#### [Directions]
Each record is to be printed again precisely as it reads.

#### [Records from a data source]
┌────────
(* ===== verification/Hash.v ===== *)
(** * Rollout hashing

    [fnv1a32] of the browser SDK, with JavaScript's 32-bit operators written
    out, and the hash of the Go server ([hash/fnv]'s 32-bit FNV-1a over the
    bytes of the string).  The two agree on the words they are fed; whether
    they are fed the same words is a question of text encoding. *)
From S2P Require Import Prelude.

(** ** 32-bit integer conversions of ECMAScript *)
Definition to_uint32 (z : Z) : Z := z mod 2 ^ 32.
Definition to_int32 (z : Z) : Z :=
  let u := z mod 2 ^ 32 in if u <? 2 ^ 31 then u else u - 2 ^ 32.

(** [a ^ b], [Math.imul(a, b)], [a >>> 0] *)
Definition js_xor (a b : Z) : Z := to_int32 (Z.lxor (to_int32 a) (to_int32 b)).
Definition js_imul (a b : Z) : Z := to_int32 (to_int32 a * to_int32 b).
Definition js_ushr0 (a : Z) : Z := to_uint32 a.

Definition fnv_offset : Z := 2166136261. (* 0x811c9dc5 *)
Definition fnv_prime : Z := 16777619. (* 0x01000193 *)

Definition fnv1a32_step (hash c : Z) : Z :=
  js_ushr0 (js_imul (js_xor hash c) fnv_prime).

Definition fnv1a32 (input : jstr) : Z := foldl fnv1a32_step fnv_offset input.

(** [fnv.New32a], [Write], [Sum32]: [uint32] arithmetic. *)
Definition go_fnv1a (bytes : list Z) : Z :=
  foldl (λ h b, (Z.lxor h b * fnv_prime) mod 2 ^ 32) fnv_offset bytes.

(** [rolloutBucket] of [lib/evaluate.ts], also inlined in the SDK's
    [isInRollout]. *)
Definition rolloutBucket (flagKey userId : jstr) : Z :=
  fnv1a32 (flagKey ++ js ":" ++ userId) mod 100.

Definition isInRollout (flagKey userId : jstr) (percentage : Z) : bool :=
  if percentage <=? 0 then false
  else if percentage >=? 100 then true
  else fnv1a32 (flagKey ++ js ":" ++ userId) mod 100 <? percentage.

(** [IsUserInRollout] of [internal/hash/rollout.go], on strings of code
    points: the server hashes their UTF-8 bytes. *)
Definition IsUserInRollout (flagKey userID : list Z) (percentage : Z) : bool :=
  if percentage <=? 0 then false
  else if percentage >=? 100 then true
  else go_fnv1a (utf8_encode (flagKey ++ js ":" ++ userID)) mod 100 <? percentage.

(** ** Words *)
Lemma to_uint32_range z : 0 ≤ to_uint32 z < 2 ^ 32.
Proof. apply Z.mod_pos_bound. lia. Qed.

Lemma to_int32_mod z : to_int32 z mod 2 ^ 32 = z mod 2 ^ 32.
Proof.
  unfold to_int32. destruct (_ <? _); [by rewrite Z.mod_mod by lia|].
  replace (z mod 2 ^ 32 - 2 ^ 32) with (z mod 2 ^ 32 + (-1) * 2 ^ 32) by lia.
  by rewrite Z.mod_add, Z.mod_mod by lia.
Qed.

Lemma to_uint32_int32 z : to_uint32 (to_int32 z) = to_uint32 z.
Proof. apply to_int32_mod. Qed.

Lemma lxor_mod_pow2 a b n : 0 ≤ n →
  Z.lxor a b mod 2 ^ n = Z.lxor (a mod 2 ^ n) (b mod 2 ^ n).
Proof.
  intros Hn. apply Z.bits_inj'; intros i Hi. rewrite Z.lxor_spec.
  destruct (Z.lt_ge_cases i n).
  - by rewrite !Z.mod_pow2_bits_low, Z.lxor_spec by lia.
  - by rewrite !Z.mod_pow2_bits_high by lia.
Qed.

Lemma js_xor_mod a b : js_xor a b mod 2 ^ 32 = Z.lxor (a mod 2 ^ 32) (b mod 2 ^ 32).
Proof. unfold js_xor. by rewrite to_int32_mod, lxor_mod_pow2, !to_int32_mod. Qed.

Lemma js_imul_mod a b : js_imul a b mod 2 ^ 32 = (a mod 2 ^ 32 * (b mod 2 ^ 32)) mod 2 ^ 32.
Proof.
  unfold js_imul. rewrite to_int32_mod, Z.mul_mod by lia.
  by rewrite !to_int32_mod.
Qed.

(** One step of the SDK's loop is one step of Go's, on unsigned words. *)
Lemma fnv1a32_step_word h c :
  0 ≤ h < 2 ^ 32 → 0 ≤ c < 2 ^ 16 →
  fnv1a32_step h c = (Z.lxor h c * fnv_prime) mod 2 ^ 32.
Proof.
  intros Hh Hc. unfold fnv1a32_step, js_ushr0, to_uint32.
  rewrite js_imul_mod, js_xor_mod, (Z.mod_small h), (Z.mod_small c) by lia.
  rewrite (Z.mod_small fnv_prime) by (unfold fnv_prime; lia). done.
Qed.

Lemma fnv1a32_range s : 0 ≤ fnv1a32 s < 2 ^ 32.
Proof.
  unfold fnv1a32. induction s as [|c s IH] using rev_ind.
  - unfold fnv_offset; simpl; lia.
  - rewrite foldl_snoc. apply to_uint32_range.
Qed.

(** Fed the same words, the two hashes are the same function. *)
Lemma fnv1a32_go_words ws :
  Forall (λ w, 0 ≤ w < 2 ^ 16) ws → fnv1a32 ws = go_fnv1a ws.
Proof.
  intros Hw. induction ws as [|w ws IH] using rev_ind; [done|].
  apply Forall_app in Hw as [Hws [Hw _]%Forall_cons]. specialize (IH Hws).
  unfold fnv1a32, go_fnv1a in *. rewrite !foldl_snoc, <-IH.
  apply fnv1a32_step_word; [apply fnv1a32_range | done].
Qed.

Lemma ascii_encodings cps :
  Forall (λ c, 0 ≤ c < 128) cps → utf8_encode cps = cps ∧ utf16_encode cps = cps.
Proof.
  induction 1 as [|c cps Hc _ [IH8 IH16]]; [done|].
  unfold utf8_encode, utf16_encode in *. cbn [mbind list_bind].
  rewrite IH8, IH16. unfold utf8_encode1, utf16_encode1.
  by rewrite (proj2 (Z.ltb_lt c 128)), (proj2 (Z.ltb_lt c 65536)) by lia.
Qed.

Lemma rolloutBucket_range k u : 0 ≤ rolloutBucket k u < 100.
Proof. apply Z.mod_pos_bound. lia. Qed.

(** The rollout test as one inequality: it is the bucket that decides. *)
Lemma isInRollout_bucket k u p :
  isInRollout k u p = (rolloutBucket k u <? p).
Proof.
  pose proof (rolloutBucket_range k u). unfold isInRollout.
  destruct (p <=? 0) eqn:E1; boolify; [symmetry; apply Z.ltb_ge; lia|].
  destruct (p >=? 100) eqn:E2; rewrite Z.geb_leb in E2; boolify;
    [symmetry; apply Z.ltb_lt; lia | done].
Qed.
└────────
#### [Exercise output]
(* ===== verification/Hash.v ===== *)
(** * Rollout hashing

    [fnv1a32] of the browser SDK, with JavaScript's 32-bit operators written
    out, and the hash of the Go server ([hash/fnv]'s 32-bit FNV-1a over the
    bytes of the string).  The two agree on the words they are fed; whether
    they are fed the same words is a question of text encoding. *)
From S2P Require Import Prelude.

(** ** 32-bit integer conversions of ECMAScript *)
Definition to_uint32 (z : Z) : Z := z mod 2 ^ 32.
Definition to_int32 (z : Z) : Z :=
  let u := z mod 2 ^ 32 in if u <? 2 ^ 31 then u else u - 2 ^ 32.

(** [a ^ b], [Math.imul(a, b)], [a >>> 0] *)
Definition js_xor (a b : Z) : Z := to_int32 (Z.lxor (to_int32 a) (to_int32 b)).
Definition js_imul (a b : Z) : Z := to_int32 (to_int32 a * to_int32 b).
Definition js_ushr0 (a : Z) : Z := to_uint32 a.

Definition fnv_offset : Z := 2166136261. (* 0x811c9dc5 *)
Definition fnv_prime : Z := 16777619. (* 0x01000193 *)

Definition fnv1a32_step (hash c : Z) : Z :=
  js_ushr0 (js_imul (js_xor hash c) fnv_prime).

Definition fnv1a32 (input : jstr) : Z := foldl fnv1a32_step fnv_offset input.

(** [fnv.New32a], [Write], [Sum32]: [uint32] arithmetic. *)
Definition go_fnv1a (bytes : list Z) : Z :=
  foldl (λ h b, (Z.lxor h b * fnv_prime) mod 2 ^ 32) fnv_offset bytes.

(** [rolloutBucket] of [lib/evaluate.ts], also inlined in the SDK's
    [isInRollout]. *)
Definition rolloutBucket (flagKey userId : jstr) : Z :=
  fnv1a32 (flagKey ++ js ":" ++ userId) mod 100.

Definition isInRollout (flagKey userId : jstr) (percentage : Z) : bool :=
  if percentage <=? 0 then false
  else if percentage >=? 100 then true
  else fnv1a32 (flagKey ++ js ":" ++ userId) mod 100 <? percentage.

(** [IsUserInRollout] of [internal/hash/rollout.go], on strings of code
    points: the server hashes their UTF-8 bytes. *)
Definition IsUserInRollout (flagKey userID : list Z) (percentage : Z) : bool :=
  if percentage <=? 0 then false
  else if percentage >=? 100 then true
  else go_fnv1a (utf8_encode (flagKey ++ js ":" ++ userID)) mod 100 <? percentage.

(** ** Words *)
Lemma to_uint32_range z : 0 ≤ to_uint32 z < 2 ^ 32.
Proof. apply Z.mod_pos_bound. lia. Qed.

Lemma to_int32_mod z : to_int32 z mod 2 ^ 32 = z mod 2 ^ 32.
Proof.
  unfold to_int32. destruct (_ <? _); [by rewrite Z.mod_mod by lia|].
  replace (z mod 2 ^ 32 - 2 ^ 32) with (z mod 2 ^ 32 + (-1) * 2 ^ 32) by lia.
  by rewrite Z.mod_add, Z.mod_mod by lia.
Qed.

Lemma to_uint32_int32 z : to_uint32 (to_int32 z) = to_uint32 z.
Proof. apply to_int32_mod. Qed.

Lemma lxor_mod_pow2 a b n : 0 ≤ n →
  Z.lxor a b mod 2 ^ n = Z.lxor (a mod 2 ^ n) (b mod 2 ^ n).
Proof.
  intros Hn. apply Z.bits_inj'; intros i Hi. rewrite Z.lxor_spec.
  destruct (Z.lt_ge_cases i n).
  - by rewrite !Z.mod_pow2_bits_low, Z.lxor_spec by lia.
  - by rewrite !Z.mod_pow2_bits_high by lia.
Qed.

Lemma js_xor_mod a b : js_xor a b mod 2 ^ 32 = Z.lxor (a mod 2 ^ 32) (b mod 2 ^ 32).
Proof. unfold js_xor. by rewrite to_int32_mod, lxor_mod_pow2, !to_int32_mod. Qed.

Lemma js_imul_mod a b : js_imul a b mod 2 ^ 32 = (a mod 2 ^ 32 * (b mod 2 ^ 32)) mod 2 ^ 32.
Proof.
  unfold js_imul. rewrite to_int32_mod, Z.mul_mod by lia.
  by rewrite !to_int32_mod.
Qed.

(** One step of the SDK's loop is one step of Go's, on unsigned words. *)
Lemma fnv1a32_step_word h c :
  0 ≤ h < 2 ^ 32 → 0 ≤ c < 2 ^ 16 →
  fnv1a32_step h c = (Z.lxor h c * fnv_prime) mod 2 ^ 32.
Proof.
  intros Hh Hc. unfold fnv1a32_step, js_ushr0, to_uint32.
  rewrite js_imul_mod, js_xor_mod, (Z.mod_small h), (Z.mod_small c) by lia.
  rewrite (Z.mod_small fnv_prime) by (unfold fnv_prime; lia). done.
Qed.

Lemma fnv1a32_range s : 0 ≤ fnv1a32 s < 2 ^ 32.
Proof.
  unfold fnv1a32. induction s as [|c s IH] using rev_ind.
  - unfold fnv_offset; simpl; lia.
  - rewrite foldl_snoc. apply to_uint32_range.
Qed.

(** Fed the same words, the two hashes are the same function. *)
Lemma fnv1a32_go_words ws :
  Forall (λ w, 0 ≤ w < 2 ^ 16) ws → fnv1a32 ws = go_fnv1a ws.
Proof.
  intros Hw. induction ws as [|w ws IH] using rev_ind; [done|].
  apply Forall_app in Hw as [Hws [Hw _]%Forall_cons]. specialize (IH Hws).
  unfold fnv1a32, go_fnv1a in *. rewrite !foldl_snoc, <-IH.
  apply fnv1a32_step_word; [apply fnv1a32_range | done].
Qed.

Lemma ascii_encodings cps :
  Forall (λ c, 0 ≤ c < 128) cps → utf8_encode cps = cps ∧ utf16_encode cps = cps.
Proof.
  induction 1 as [|c cps Hc _ [IH8 IH16]]; [done|].
  unfold utf8_encode, utf16_encode in *. cbn [mbind list_bind].
  rewrite IH8, IH16. unfold utf8_encode1, utf16_encode1.
  by rewrite (proj2 (Z.ltb_lt c 128)), (proj2 (Z.ltb_lt c 65536)) by lia.
Qed.

Lemma rolloutBucket_range k u : 0 ≤ rolloutBucket k u < 100.
Proof. apply Z.mod_pos_bound. lia. Qed.

(** The rollout test as one inequality: it is the bucket that decides. *)
Lemma isInRollout_bucket k u p :
  isInRollout k u p = (rolloutBucket k u <? p).
Proof.
  pose proof (rolloutBucket_range k u). unfold isInRollout.
  destruct (p <=? 0) eqn:E1; boolify; [symmetry; apply Z.ltb_ge; lia|].
  destruct (p >=? 100) eqn:E2; rewrite Z.geb_leb in E2; boolify;
    [symmetry; apply Z.ltb_lt; lia | done].
Qed.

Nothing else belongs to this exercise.